SÃO PAULO, SP (FOLHAPRESS) – Os australianos rejeitaram neste sábado (14), em referendo, uma emenda à Constituição que propunha reconhecer os aborígenes como os primeiros habitantes do território e criar um órgão consultivo para lidar com temas relacionados a esses povos no Parlamento.
Na Austrália, para ser aprovado, um referendo precisa ter maioria dos votos em quatro dos seis estados do país e, concomitantemente, maioria de votos em nível nacional. Ao depositar o voto, os australianos tinham que escrever “sim” ou “não” em uma cédula que questionava se concordavam com a proposta de reconhecimento dos aborígenes.
Os apoiadores da proposta acreditavam ela inauguraria uma nova era para seus povos autóctones, que compreendem centenas de grupos diferentes, cada qual com suas próprias histórias, tradições e idiomas. Eles representam 3,8% da população de 26 milhões do país oceânico e estão na região há 60 mil anos, aproximadamente, mas não são nem sequer mencionados na Carta Magna, de 1901.
Também formam o grupo mais desfavorecido do país segundo indicadores socioeconômicos, registrando altas taxas desproporcionalmente altas de suicídio, violência doméstica e encarceramento e expectativa de vida cerca de oito anos menor do que a dos australianos não aborígenes.

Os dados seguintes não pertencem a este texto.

(** Lines 706 to 712 of [run_simulation]. *)
Definition complete (task : ref) (g : t) : t :=
  let s := set_object task (Task.set_status "Completed") (scheduler g) in
  let s :=
    set_object task
      (fun x => Task.set_actual_time (Task.estimated_time x) x) s in
  let s := set_completed_tasks (completed_tasks s ++ [task]) s in
  match list_remove s task (tasks s) with
  | None =>
      mk s (is_simulation_running g)
         (Raised (ValueError "list.remove(x): x not in list")) (shown g)
         (others g)
  | Some l =>
      mk (set_tasks l s) (is_simulation_running g) AtWhile None (others g)
  end.

(** [run_simulation], from one program point to the next: the thread in
    focus advances, the other threads stay where they are. *)
Definition step (rnd : nat) (g : t) : t :=
  match thread g with
  | NotStarted | Returned | Raised _ => g
  | AtWhile =>
      if is_simulation_running g then
        match get_scheduled_tasks (scheduler g) with
        | [] => mk (scheduler g) (is_simulation_running g) AtWhile None (others g)
        | task :: _ =>
            let x := deref (scheduler g) task in
            match get_staff_for_room_class (scheduler g) (Task.room_class x) rnd with
            | inl e =>
                mk (scheduler g) (is_simulation_running g) (Raised e) (shown g)
                   (others g)
            | inr staff =>
                mk (set_object task (Task.set_assigned_staff staff) (scheduler g))
                   (is_simulation_running g)
                   (for_next task 0 (Task.estimated_time x))
                   (Some task) (others g)
            end
        end
      else mk (scheduler g) (is_simulation_running g) Returned None (others g)
  | AtCheck task i n =>
      if is_simulation_running g
      then mk (scheduler g) (is_simulation_running g) (InIncrement task i n) (shown g)
              (others g)
      else mk (scheduler g) (is_simulation_running g) Returned None (others g)
  | InIncrement task i n =>
      mk (scheduler g) (is_simulation_running g) (for_next task (i + 1) n) (shown g)
         (others g)
  | AtComplete task => complete task g
  end.

(** [populate_sample_data], called by [__init__]; the arguments are the
    three readings of the clock. *)
Definition populate_sample_data (t1 t2 t3 : Z) (g : t) : t :=
  let s := scheduler g in
  let s := snd (HotelScheduler.add_task "101" "Housekeeping" 30 "Sample cleaning for Economy" t1 s) in
  let s := snd (HotelScheduler.add_task "405" "Premium Housekeeping" 25 "Sample cleaning for Mid-Range" t2 s) in
  let s := snd (HotelScheduler.add_task "710" "Butler Service" 10 "Sample butler for VIP" t3 s) in
  mk s (is_simulation_running g) (thread g) (shown g) (others g).

(** [HotelManagementGUI(root)]: no dispatch thread exists yet. *)
Definition init (t1 t2 t3 : Z) : t :=
  populate_sample_data t1 t2 t3 (mk HotelScheduler.init false NotStarted None []).

(** What can happen next: the dispatch thread in focus advances by one
    program point, another dispatch thread comes into focus, or the GUI
    thread runs one handler.  [Admit] is a direct call of the scheduler's
    [add_task], as [quick_add_by_class] makes; [Start] and [Stop] are the
    two buttons. *)
Inductive event :=
| Tick (rnd : nat)
| Admit (room_number task_type : string) (estimated_time : Z)
        (description : string) (now : Z)
| AddTask (room_number task_type : string) (estimated_time : Z)
          (description : string) (now : Z)
| AlgorithmChange (selected_algo : string) (quantum : option Z)
| ClearAll
| Stop
| Start
| Switch (k : nat).

Definition apply (g : t) (e : event) : t :=
  match e with
  | Tick rnd => step rnd g
  | Admit rn ty n d now =>
      mk (snd (HotelScheduler.add_task rn ty n d now (scheduler g)))
         (is_simulation_running g) (thread g) (shown g) (others g)
  | AddTask rn ty n d now => add_task rn ty n d now g
  | AlgorithmChange a q => on_algorithm_change a q g
  | ClearAll => clear_all_tasks g
  | Stop => stop_simulation g
  | Start => start_simulation g
  | Switch k => switch k g
  end.

Definition run (g : t) (es : list event) : t := foldl apply g es.
(** X4. Changing any single byte of an encoded frame other than its last
    byte (the postamble) makes the decoder reject it: a changed header byte
    fails the header comparison, a changed length or length-checksum byte
    fails the length checksum, and a changed tag, data or data-checksum byte
    fails the data checksum. *)
Theorem frame_corruption_detected
  (s : self MockSerial) (data pre suf rest : bytes) (b b' : byte) :
  _build_frame data = Ok (pre ++ [b] ++ suf) ->
  b' <> b ->
  suf <> [] ->
  rx (serial s) = pre ++ [b'] ++ suf ++ rest ->
  fst (run _read_frame s) = Ok None.
Proof.
  intros E Hne Hsuf Hrx. apply build_frame_inv in E.
  destruct E as (bl & bc & bd & E & Hl & Hc & Hd).
  assert (Hlc : (int_of_byte bl + int_of_byte bc) mod 256 = 0).
  { rewrite Hl, Hc, Zplus_mod_idemp_r.
    replace (_ + - _) with 0 by lia. reflexivity. }
  change ([xd4] ++ data) with (xd4 :: data) in Hd.
  assert (Hsum : sum (xd4 :: data ++ [bd]) mod 256 = 0).
  { rewrite sum_cons, sum_app. change (sum [bd]) with (0 + int_of_byte bd).
    rewrite Hd, sum_cons.
    replace (_ + (_ + (0 + _))) with ((int_of_byte xd4 + sum data)
      + (- (int_of_byte xd4 + sum data)) mod 256) by lia.
    rewrite Zplus_mod_idemp_r.
    replace (_ + - _) with 0 by lia. reflexivity. }
  cbn [app] in E.
  destruct pre as [|p0 [|p1 [|p2 [|p3 [|p4 pre]]]]]; cbn [app] in E, Hrx.
  - injection E as -> ->. eapply (mock_bad_header s [b'; x00; xff]);
      [reflexivity| |rewrite Hrx; reflexivity].
    intros [= ->]. contradiction.
  - injection E as -> -> ->. eapply (mock_bad_header s [x00; b'; xff]);
      [reflexivity| |rewrite Hrx; reflexivity].
    intros [= ->]. contradiction.
  - injection E as -> -> -> ->. eapply (mock_bad_header s [x00; x00; b']);
      [reflexivity| |rewrite Hrx; reflexivity].
    intros [= ->]. contradiction.
  - injection E as -> -> -> -> ->.
    eapply (mock_bad_lcs s b' bc); [|rewrite Hrx; reflexivity].
    replace (int_of_byte b' + int_of_byte bc)
      with ((int_of_byte bl + int_of_byte bc) - int_of_byte bl + int_of_byte b')
      by lia.
    apply changed_byte_breaks_sum; assumption.
  - injection E as -> -> -> -> -> ->.
    eapply (mock_bad_lcs s bl b'); [|rewrite Hrx; reflexivity].
    replace (int_of_byte bl + int_of_byte b')
      with ((int_of_byte bl + int_of_byte bc) - int_of_byte bc + int_of_byte b')
      by lia.
    apply changed_byte_breaks_sum; assumption.
  - injection E as -> -> -> -> -> E.
    (* the changed byte lies in the body; the postamble closes [suf] *)
    destruct (exists_last Hsuf) as (suf' & z & ->).
    assert (Eb : pre ++ [b] ++ suf' = xd4 :: data ++ [bd] /\ z = x00).
    { apply (app_inj_tail (pre ++ [b] ++ suf') (xd4 :: data ++ [bd]) z x00).
      cbn [app]. rewrite <- !app_assoc. cbn [app]. exact E. }
    destruct Eb as [Eb ->]. symmetry in Eb.
    assert (Hlen : len (pre ++ [b'] ++ suf') = int_of_byte bl + 1).
    { rewrite Hl. rewrite !len_app.
      assert (H' : len (xd4 :: data ++ [bd]) = len (pre ++ [b] ++ suf'))
        by (rewrite Eb; reflexivity).
      rewrite len_cons, !len_app in H'.
      change (len [bd]) with 1 in H'. change (len [b]) with 1 in H'.
      change (len [b']) with 1. lia. }
    destruct (mock_read_frame_body s bl bc (pre ++ [b'] ++ suf') ([x00] ++ rest)
                Hlc Hlen) as (t & d & Gt & Gd & Er).
    { rewrite Hrx. cbn [app]. do 5 f_equal. rewrite <- !app_assoc. reflexivity. }
    pose proof (int_of_byte_range bl) as Hbl.
    pose proof (len_nonneg data) as Hdata.
    rewrite (body_checksum_sum (pre ++ [b'] ++ suf') t d ltac:(lia) Gt Gd) in Er.
    rewrite Eb in Hsum. rewrite !sum_app in Hsum.
    replace (Z.land (sum (pre ++ [b'] ++ suf')) 255 =? 0) with false in Er.
    + rewrite Er. reflexivity.
    + symmetry. apply Z.eqb_neq. rewrite land_255, !sum_app.
      change (sum [b']) with (0 + int_of_byte b').
      change (sum [b]) with (0 + int_of_byte b) in Hsum.
      replace (sum pre + (0 + int_of_byte b' + sum suf'))
        with ((sum pre + (0 + int_of_byte b + sum suf')) - int_of_byte b
              + int_of_byte b') by lia.
      apply changed_byte_breaks_sum; assumption.
Qed.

O órgão consultivo aborígene, batizado de “Voz no Parlamento”, foi proposto na Declaração Uluru do Coração, um documento de 2017 elaborado por cerca de 250 líderes aborígenes que estabeleceu um roteiro para a reconciliação dos povos com o resto da população australiana. Na época, a administração, conservadora, rejeitou o pedido.
Ao ser eleito, em 2022, o primeiro-ministro Anthony Albanese retomou o assunto, propondo a realização de uma consulta pública sobre ele. A derrota da proposta neste sábado representa um revés para o seu governo e, para alguns acadêmicos e defensores de direitos humanos, um atraso de anos nos esforços de reconciliação dos aborígenes com o restante da população.
Após a divulgação dos resultados, o premiê pediu que os australianos fossem bondosos uns com os outros. “Assim como a Declaração de Uluru do Coração foi um convite feito com humildade, polidez e otimismo em relação ao futuro, nesta noite, devemos receber esse resultado com a mesma humildade e polidez. E amanhã devemos buscar um novo caminho com o mesmo otimismo”, disse ele em um encontro com a imprensa em Canberra, a capital.
A ministra para assuntos relacionados a aborígenes, Linda Burney, aparentava estar segurando as lágrimas ao discursar ao lado de Albanese. Ela admitiu que os últimos meses foram difíceis para essas comunidades e para os povos do Estreito de Torres. “Mas tenha orgulho de quem você é, de sua identidade. Dos 65 mil anos de história e cultura que você carrega, e de seu lugar legítimo neste país. Continuaremos, avançaremos, e prosperaremos”, disse.
Este é o primeiro referendo a ser realizada na Austrália em quase 25 anos -em 1999, houve uma votação para decidir se o país deveria se tornar uma república, rejeitado. A maioria dos referendos realizados na nação oceânica tiveram o “não” como resultado, aliás: desde a sua fundação, em 1901, só oito plebiscitos passaram, enquanto 36 foram recusados.
Em 1967 -mais de 60 anos depois da fundação do país, portanto- uma consulta popular para definir se os aborígenes deveriam ser considerados parte da população australiana se tornou um sucesso ao ganhar apoio político bipartidário. Não foi o caso do referendo deste ano, em que líderes dos principais partidos conservadores fizeram campanha pelo “não”.
Também depois da divulgação dos resultados, o líder da oposição, Peter Dutton, pediu que o governo mude o foco de sua gestão para questões de custo de vida, como os preços da eletricidade. Ele ainda sugeriu novamente a criação de uma comissão para apurar crimes sexuais contra crianças nas comunidades e que os programas voltados para os aborígenes passassem por uma auditoria.
“Este é o referendo que a Austrália não precisava ter. A proposta e o processo deveriam ter sido projetados para unir os australianos, não nos dividir. O que vimos esta noite é que literalmente milhões de australianos rejeitaram o referendo do primeiro-ministro”, disse Dutton.
A população de aborígenes da Austrália despencou a partir do início da colonização britânica, em 1788. Eles foram expulsos de suas terras, expostos a doenças e forçados a trabalhar em situações semelhantes à escravidão. Muitos ainda foram assassinados pelos colonizadores.
Além disso, uma a cada três crianças aborígenes foi tirada à força de suas famílias entre as décadas de 1910 e 1970 e levada para adoção por australianos não aborígenes, em uma tentativa de inseri-las na sociedade. Em 2008, o governo pediu desculpas pela chamada “Geração Roubada”.